Loss of GluN2A-containing NMDA receptors impairs extra-dimensional set-shifting.

Glutamate neurotransmission via the N-methyl-D-aspartate receptor (NMDAR) is thought to mediate the synaptic plasticity underlying learning and memory formation. There is increasing evidence that deficits in NMDAR function are involved in the pathophysiology of cognitive dysfunction seen in neuropsychiatric disorders and addiction. NMDAR subunits confer different physiological properties to the receptor, interact with distinct intracellular postsynaptic scaffolding and signaling molecules, and are differentially expressed during development. Despite these known differences, the relative contribution of individual subunit composition to synaptic plasticity and learning is not fully elucidated.
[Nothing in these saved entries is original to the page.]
(* ===== verification/Watcher.v ===== *)
(** [internal/controller/watcher.go]: discovery of the watchable resources, the
    informer event handlers, the two event channels and the on-demand resync.

    The Kubernetes client is not part of the repository: what discovery returns,
    the parse of a group version, the result of a [List] call and whether a
    handler can be added are arguments.  A [select] with several ready cases
    takes the one that the argument [choice] points at. *)

From Stdlib Require Import Ascii.
From S2P Require Import Prelude GoRuntime GoStrings GoTime Config Filter Metadata.

(** ** Data *)

Inductive EventType := EventAdd | EventUpdate | EventDelete.

#[export] Instance EventType_eq_dec : EqDecision EventType.
Proof. solve_decision. Defined.

Record ResourceEvent := mkResourceEvent {
  EvType : EventType;
  EvInstance : ResourceInstance;
}.

Record CrdEvent := mkCrdEvent {
  CrdType : EventType;
  CrdName : string;
}.

(** [schema.GroupVersionResource] *)
Record GVR := mkGVR { Group : string; Version : string; Resource : string }.

#[export] Instance GVR_eq_dec : EqDecision GVR.
Proof. solve_decision. Defined.

Definition crdGVR : GVR := mkGVR "apiextensions.k8s.io" "v1" "customresourcedefinitions".

(** [metav1.APIResourceList] *)
Record APIResourceList := mkAPIResourceList {
  GroupVersion : string;
  APIResources : list APIResource;
}.

(** The log lines that report a lost event. *)
Inductive DropLog :=
  | EventDropped (type : EventType) (id : string)
  | CrdEventDropped (type : EventType) (crdName : string).

Record Watcher := mkWatcher {
  filter : ResourceFilter;
  resyncInterval : Z;
  watchCRDs : bool;
  Events : Chan ResourceEvent;
  CrdEvents : Chan CrdEvent;
  watchedGVRs : list GVR;
  stopCh : Chan unit;
  stopOnce : bool;
  dropLog : list DropLog;
}.

Definition with_Events (c : Chan ResourceEvent) (w : Watcher) : Watcher :=
  mkWatcher (filter w) (resyncInterval w) (watchCRDs w) c (CrdEvents w)
    (watchedGVRs w) (stopCh w) (stopOnce w) (dropLog w).

Definition with_CrdEvents (c : Chan CrdEvent) (w : Watcher) : Watcher :=
  mkWatcher (filter w) (resyncInterval w) (watchCRDs w) (Events w) c
    (watchedGVRs w) (stopCh w) (stopOnce w) (dropLog w).

Definition with_watchedGVRs (g : list GVR) (w : Watcher) : Watcher :=
  mkWatcher (filter w) (resyncInterval w) (watchCRDs w) (Events w) (CrdEvents w)
    g (stopCh w) (stopOnce w) (dropLog w).

Definition with_stop (c : Chan unit) (once : bool) (w : Watcher) : Watcher :=
  mkWatcher (filter w) (resyncInterval w) (watchCRDs w) (Events w) (CrdEvents w)
    (watchedGVRs w) c once (dropLog w).

Definition log_drop (l : DropLog) (w : Watcher) : Watcher :=
  mkWatcher (filter w) (resyncInterval w) (watchCRDs w) (Events w) (CrdEvents w)
    (watchedGVRs w) (stopCh w) (stopOnce w) (dropLog w ++ [l]).

Abbreviation stopped w := (chan_closed (stopCh w)).

(** [NewWatcher]; the arguments are the errors of the two client constructors. *)
Definition NewWatcher `{GoUnicode} (dynErr discoErr : option string) (cfg : Config) :
    string + Watcher :=
  match dynErr with
  | Some err => inl ("creating dynamic client: " +:+ err)
  | None =>
      match discoErr with
      | Some err => inl ("creating discovery client: " +:+ err)
      | None => inr {|
          filter := New (WatchResourceTypes cfg) (ExcludeResourceTypes cfg);
          resyncInterval := ResyncInterval cfg;
          watchCRDs := negb (String.eqb (CapabilitiesEndpoint cfg) "");
          Events := make_chan 10000;
          CrdEvents := make_chan 1000;
          watchedGVRs := [];
          stopCh := make_chan 0;
          stopOnce := false;
          dropLog := [];
        |}
      end
  end.

(** [Stop]: [stopOnce.Do(func() { close(w.stopCh) })] *)
Definition Stop (w : Watcher) : Outcome Watcher :=
  if stopOnce w then Ok w
  else c ← chan_close (stopCh w); Ok (with_stop c true w).

(** ** Discovery *)

Section discovery.
Context `{GoUnicode}.
Variable ParseGroupVersion : string → option (string * string).
Implicit Types w : Watcher.

Fixpoint discover_resources_loop w (gv : string * string) (resources : list APIResource)
    (gvrs : list GVR) (hasCRDs : bool) : list GVR * bool :=
  match resources with
  | [] => (gvrs, hasCRDs)
  | resource :: resources =>
      if ContainsByte "/" (ResourceName resource)
      then discover_resources_loop w gv resources gvrs hasCRDs
      else if negb (ShouldWatch (filter w) resource)
      then discover_resources_loop w gv resources gvrs hasCRDs
      else
        let gvr := mkGVR gv.1 gv.2 (ResourceName resource) in
        discover_resources_loop w gv resources (gvrs ++ [gvr])
          (if decide (gvr = crdGVR) then true else hasCRDs)
  end.

Fixpoint discover_lists_loop w (resourceLists : list APIResourceList)
    (gvrs : list GVR) (hasCRDs : bool) : list GVR * bool :=
  match resourceLists with
  | [] => (gvrs, hasCRDs)
  | l :: resourceLists =>
      match ParseGroupVersion (GroupVersion l) with
      | None => discover_lists_loop w resourceLists gvrs hasCRDs
      | Some gv =>
          let '(gvrs, hasCRDs) := discover_resources_loop w gv (APIResources l) gvrs hasCRDs in
          discover_lists_loop w resourceLists gvrs hasCRDs
      end
  end.

(** The lists are what discovery returned; an error beside them only gets logged. *)
Definition discoverResources w (resourceLists : list APIResourceList) : list GVR :=
  let '(gvrs, hasCRDs) := discover_lists_loop w resourceLists [] false in
  if watchCRDs w && negb hasCRDs then gvrs ++ [crdGVR] else gvrs.

(** The part of [Start] before it blocks: the discovered resources are recorded,
    and each gets the event handler unless adding it fails. *)
Fixpoint Start_handlers (addHandlerFails : GVR → bool) (gvrs : list GVR) : list GVR :=
  match gvrs with
  | [] => []
  | gvr :: gvrs =>
      if addHandlerFails gvr then Start_handlers addHandlerFails gvrs
      else gvr :: Start_handlers addHandlerFails gvrs
  end.

Definition Start w (resourceLists : list APIResourceList) (addHandlerFails : GVR → bool) :
    Watcher * list GVR :=
  let w := with_watchedGVRs (discoverResources w resourceLists) w in
  (w, Start_handlers addHandlerFails (watchedGVRs w)).
End discovery.

Definition WatchedGVRCount (w : Watcher) : nat := length (watchedGVRs w).

(** ** Emitting events *)

(** Never blocks: with the stop channel closed and room in the channel either
    case may be taken; with neither the event is dropped and logged. *)
Definition emit (choice : nat) (event : ResourceEvent) (w : Watcher) : Watcher :=
  select_default choice
    (ready2 (stopped w) (chan_has_room (Events w))
       w (with_Events (chan_push event (Events w)) w))
    (log_drop (EventDropped (EvType event) (ID (EvInstance event))) w).

(** [None]: the call blocks. *)
Definition emitCrd (choice : nat) (event : CrdEvent) (w : Watcher) : option Watcher :=
  let ready :=
    ready2 (stopped w) (chan_has_room (CrdEvents w))
      w (with_CrdEvents (chan_push event (CrdEvents w)) w) in
  if decide (CrdType event = EventDelete) then select_block choice ready
  else Some (select_default choice ready
               (log_drop (CrdEventDropped (CrdType event) (CrdName event)) w)).

(** ** Change detection *)

Fixpoint mapsEqual_loop (it : list (string * string)) (b : gmap string string) : bool :=
  match it with
  | [] => true
  | (k, v) :: it =>
      if String.eqb (b.[k])%sync v then mapsEqual_loop it b else false
  end.

Definition mapsEqual (a b : StringMap) : bool :=
  if decide (size (entries a) ≠ size (entries b)) then false
  else mapsEqual_loop (map_to_list (entries a)) (entries b).

Section objects.
Context `{Unstructured U}.

Definition metadataChanged (oldObj newObj : U) : bool :=
  if String.eqb (GetResourceVersion oldObj) (GetResourceVersion newObj) then false
  else if negb (mapsEqual (GetLabels oldObj) (GetLabels newObj)) then true
  else if negb (mapsEqual (GetAnnotations oldObj) (GetAnnotations newObj)) then true
  else false.

Definition MetadataChanged (oldObj newObj : U) : bool := metadataChanged oldObj newObj.

Definition IsCRD (obj : U) : bool :=
  String.eqb (GetKind obj) "CustomResourceDefinition"
  && HasPrefix (GetAPIVersion obj) "apiextensions.k8s.io/".

(** ** Event handlers *)

(** What an informer may pass as an object: a pointer to an unstructured object,
    a [DeletedFinalStateUnknown] around something, or something else. *)
Inductive Any :=
  | Object (u : U)
  | Tombstone (obj : Any)
  | OtherObject.

Definition AddFunc (choice : nat) (obj : Any) (w : Watcher) : option Watcher :=
  match obj with
  | Object u =>
      if IsCRD u then emitCrd choice (mkCrdEvent EventAdd (GetName u)) w
      else Some (emit choice (mkResourceEvent EventAdd (Extract u)) w)
  | _ => Some w
  end.

Definition UpdateFunc (choice : nat) (oldObj newObj : Any) (w : Watcher) : option Watcher :=
  match oldObj, newObj with
  | Object oldU, Object newU =>
      if IsCRD newU then Some w
      else if negb (metadataChanged oldU newU) then Some w
      else Some (emit choice (mkResourceEvent EventUpdate (Extract newU)) w)
  | _, _ => Some w
  end.

Definition DeleteFunc (choice : nat) (obj : Any) (w : Watcher) : option Watcher :=
  let obj := match obj with Tombstone obj => obj | _ => obj end in
  match obj with
  | Object u =>
      if IsCRD u then emitCrd choice (mkCrdEvent EventDelete (GetName u)) w
      else Some (emit choice (mkResourceEvent EventDelete (Extract u)) w)
  | _ => Some w
  end.

(** ** Resync *)

Section resync.
(** The result of listing a resource type ([None]: an error), the picks of the
    selects, and what the other goroutines do to the watcher's channels before
    the n-th event of the resync. *)
Variable list_resource : GVR → option (list U).
Variable choice : nat → nat.
Variable others : nat → Watcher → Watcher.

Definition resync_item (n : nat) (obj : U) (w : Watcher) : option Watcher :=
  let w := others n w in
  if IsCRD obj then emitCrd (choice n) (mkCrdEvent EventAdd (GetName obj)) w
  else Some (emit (choice n) (mkResourceEvent EventAdd (Extract obj)) w).

(** The count [total] is also the number of events emitted so far. *)
Fixpoint resync_items (items : list U) (total : nat) (w : Watcher) :
    option (nat * Watcher) :=
  match items with
  | [] => Some (total, w)
  | obj :: items =>
      w ← resync_item total obj w;
      resync_items items (S total) w
  end.

Fixpoint resync_gvrs (gvrs : list GVR) (total : nat) (w : Watcher) :
    option (nat * Watcher) :=
  match gvrs with
  | [] => Some (total, w)
  | gvr :: gvrs =>
      match list_resource gvr with
      | None => resync_gvrs gvrs total w
      | Some items =>
          '(total, w) ← resync_items items total w;
          resync_gvrs gvrs total w
      end
  end.

(** The count and the error it returns, and the watcher after it. *)
Definition TriggerResync (w : Watcher) : option (nat * option string * Watcher) :=
  '(total, w) ← resync_gvrs (watchedGVRs w) 0 w;
  Some (total, None, w).
End resync.
End objects.
Arguments Any : clear implicits.
Arguments Object {U} u.
Arguments Tombstone {U} obj.
Arguments OtherObject {U}.
(** ** Properties *)

(** C21: the life of the watcher.  In whatever order [Start], its helper goroutine,
    the informers, the cancellation and other callers of [Stop] take their steps:
    nobody closes the stop channel twice; it is closed only by the helper after
    the cancellation or by another caller of [Stop]; [Start] returns only after
    the cancellation; and once the informers run, the watcher records the
    discovered resources and exactly those have handlers whose handler could be
    added. *)
Theorem Start_lifecycle `{GoUnicode} ParseGroupVersion lists fails w s
    (Hw : startable w) (Hs : rtc (start_move ParseGroupVersion lists fails) (start_init w) s) :
  st_crash s = None
  ∧ (stopped (st_watcher s) = true → st_cancelled s = true ∨ 0 < st_stops s)
  ∧ (st_pc s = SReturned → st_cancelled s = true)
  ∧ (st_informing s = true →
       (watchedGVRs (st_watcher s), st_handlers s)
         = (let '(w', hs) := Start ParseGroupVersion w lists fails in (watchedGVRs w', hs))).
Proof.
  destruct (start_reachable_ok _ _ _ w s Hw Hs) as [H1 H2 H3 H4 H5 H6 H7 H8].
  split; [done|]. split; [|split; [done|]].
  - intros Hst. destruct (H4 Hst) as [Hh|?]; [left; by apply H3|by right].
  - intros Hi. unfold progress_ok in H7. rewrite Hi in H7.
    assert (watchedGVRs (st_watcher s) = discoverResources ParseGroupVersion w lists
      ∧ st_handlers s = handled_gvrs fails (discoverResources ParseGroupVersion w lists)) as [-> ->]
      by (destruct (st_pc s); naive_solver).
    done.
Qed.

(** C22: [Start] returns.  Once the context is cancelled, whatever [Start] was doing
    (also while it waits for caches that never sync), its two goroutines take at
    most [start_work s] more steps, can only stop when [Start] has returned and
    the stop channel is closed, and do so unless another step intervenes for
    ever: there is a run that ends there. *)
Theorem Start_returns `{GoUnicode} ParseGroupVersion lists fails w s
    (Hw : startable w) (Hs : rtc (start_move ParseGroupVersion lists fails) (start_init w) s)
    (Hc : st_cancelled s = true) :
  (∀ ls s', Forall own_step ls → start_exec ParseGroupVersion lists fails ls s = Some s' →
     length ls ≤ start_work ParseGroupVersion lists s
     ∧ ((∀ l, own_step l → start_label ParseGroupVersion lists fails l s' = None) →
          st_pc s' = SReturned ∧ stopped (st_watcher s') = true))
  ∧ ∃ ls s', Forall own_step ls ∧ start_exec ParseGroupVersion lists fails ls s = Some s'
      ∧ st_pc s' = SReturned ∧ stopped (st_watcher s') = true.
Proof.
  pose proof (start_reachable_ok _ _ _ w s Hw Hs) as Hok.
  assert (∀ s', start_ok ParseGroupVersion lists fails w s' → st_cancelled s' = true →
    (∀ l, own_step l → start_label ParseGroupVersion lists fails l s' = None) →
    st_pc s' = SReturned ∧ stopped (st_watcher s') = true) as Hend.
  { intros s' Hok' Hc' Hn. destruct (cancelled_stuck _ _ _ w s' Hok' Hc' Hn) as [? Hh].
    split; [done|]. by destruct (ok_helper _ _ _ _ _ Hok' Hh). }
  split.
  - intros ls s' Hf E. destruct (own_steps_bounded _ _ _ w ls s s' Hok Hf E) as (? & Hok' & Hc').
    split; [lia|]. auto.
  - clear Hs. revert Hok Hc.
    induction s as [s IH] using (induction_ltof1 _ (start_work ParseGroupVersion lists)). intros Hok Hc.
    assert ((∀ l, own_step l → start_label ParseGroupVersion lists fails l s = None)
      ∨ ∃ l s1, own_step l ∧ start_label ParseGroupVersion lists fails l s = Some s1)
      as [Hn|(l & s1 & Hl & E)].
    { destruct (start_label ParseGroupVersion lists fails LStart s) as [s1|] eqn:E1; [right; by exists LStart, s1|].
      destruct (start_label ParseGroupVersion lists fails LHelper s) as [s1|] eqn:E2; [right; by exists LHelper, s1|].
      left. by intros []. }
    + exists [], s. by destruct (Hend s Hok Hc Hn).
    + destruct (own_steps_bounded _ _ _ w [l] s s1 Hok) as (? & Hok1 & Hc1);
        [by repeat constructor|by cbn; rewrite E|].
      destruct (IH s1) as (ls & s' & Hf & E' & Hr); [unfold ltof; cbn in *; lia|done|exact (Hc1 Hc)|].
      exists (l :: ls), s'. cbn. rewrite E. split; [by constructor|done].
Qed.

(** ** Witnesses *)

Section witnesses.
#[local] Instance ascii_only : GoUnicode := string_map lower_byte.
Abbreviation parse := (λ _, Some ("apiextensions.k8s.io", "v1")).

(** One resource, cancelled while the caches sync. *)
Definition sample_start : list StartLabel := [LStart; LStart; LStart; LCancel; LHelper; LStop].

Definition start_final : StartState :=
  default (start_init (small_watcher true))
    (start_exec parse served_crds (λ _, false) sample_start (start_init (small_watcher true))).

Lemma start_final_reachable :
  rtc (start_move parse served_crds (λ _, false)) (start_init (small_watcher true)) start_final.
Proof. apply (start_exec_rtc _ _ _ sample_start). vm_compute. reflexivity. Qed.

Lemma Start_lifecycle_witness :
  watchedGVRs (st_watcher start_final) = [crdGVR] ∧ st_handlers start_final = [crdGVR].
Proof.
  destruct (Start_lifecycle parse served_crds (λ _, false) (small_watcher true) start_final)
    as (_ & _ & _ & E); [by split|exact start_final_reachable|].
  assert ((let '(w', hs) := Start parse (small_watcher true) served_crds (λ _, false) in
           (watchedGVRs w', hs)) = ([crdGVR], [crdGVR])) as E2 by (vm_compute; reflexivity).
  assert (st_informing start_final = true) as Ei by (vm_compute; reflexivity).
  pose proof (eq_trans (E Ei) E2) as E3.
  split; [exact (f_equal fst E3)|exact (f_equal snd E3)].
Defined.

Lemma Start_returns_witness :
  ∃ ls s', Forall own_step ls ∧ start_exec parse served_crds (λ _, false) ls start_final = Some s'
    ∧ st_pc s' = SReturned ∧ stopped (st_watcher s') = true.
Proof.
  apply (Start_returns parse served_crds (λ _, false) (small_watcher true) start_final);
    [by split|exact start_final_reachable|vm_compute; reflexivity].
Defined.
End witnesses.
We have previously shown that constitutive deletion of GluN2A subunit in the mouse impairs discrimination and re-learning phase of reversal when exemplars are complex picture stimuli, but spares acquisition and extinction of non-discriminative visually cued instrumental response. To investigate the role of GluN2A containing NMDARs in executive control, we tested GluN2A knockout (GluN2A(KO) ), heterozygous (GluN2A(HET) ) and wild-type (WT) littermates on an attentional set-shifting task using species-specific stimulus dimensions. To further explore the nature of deficits in this model, mice were tested on a visual discrimination reversal paradigm using simplified rotational stimuli. GluN2A(KO) were not impaired on discrimination or reversal problems when tactile or olfactory stimuli were used, or when visual stimuli were sufficiently easy to discriminate. GluN2A(KO) showed a specific and significant impairment in ventromedial prefrontal cortex-mediated set-shifting. Together these results support a role for GluN2A containing NMDAR in modulating executive control that can be masked by overlapping deficits in attentional processes during high task demands.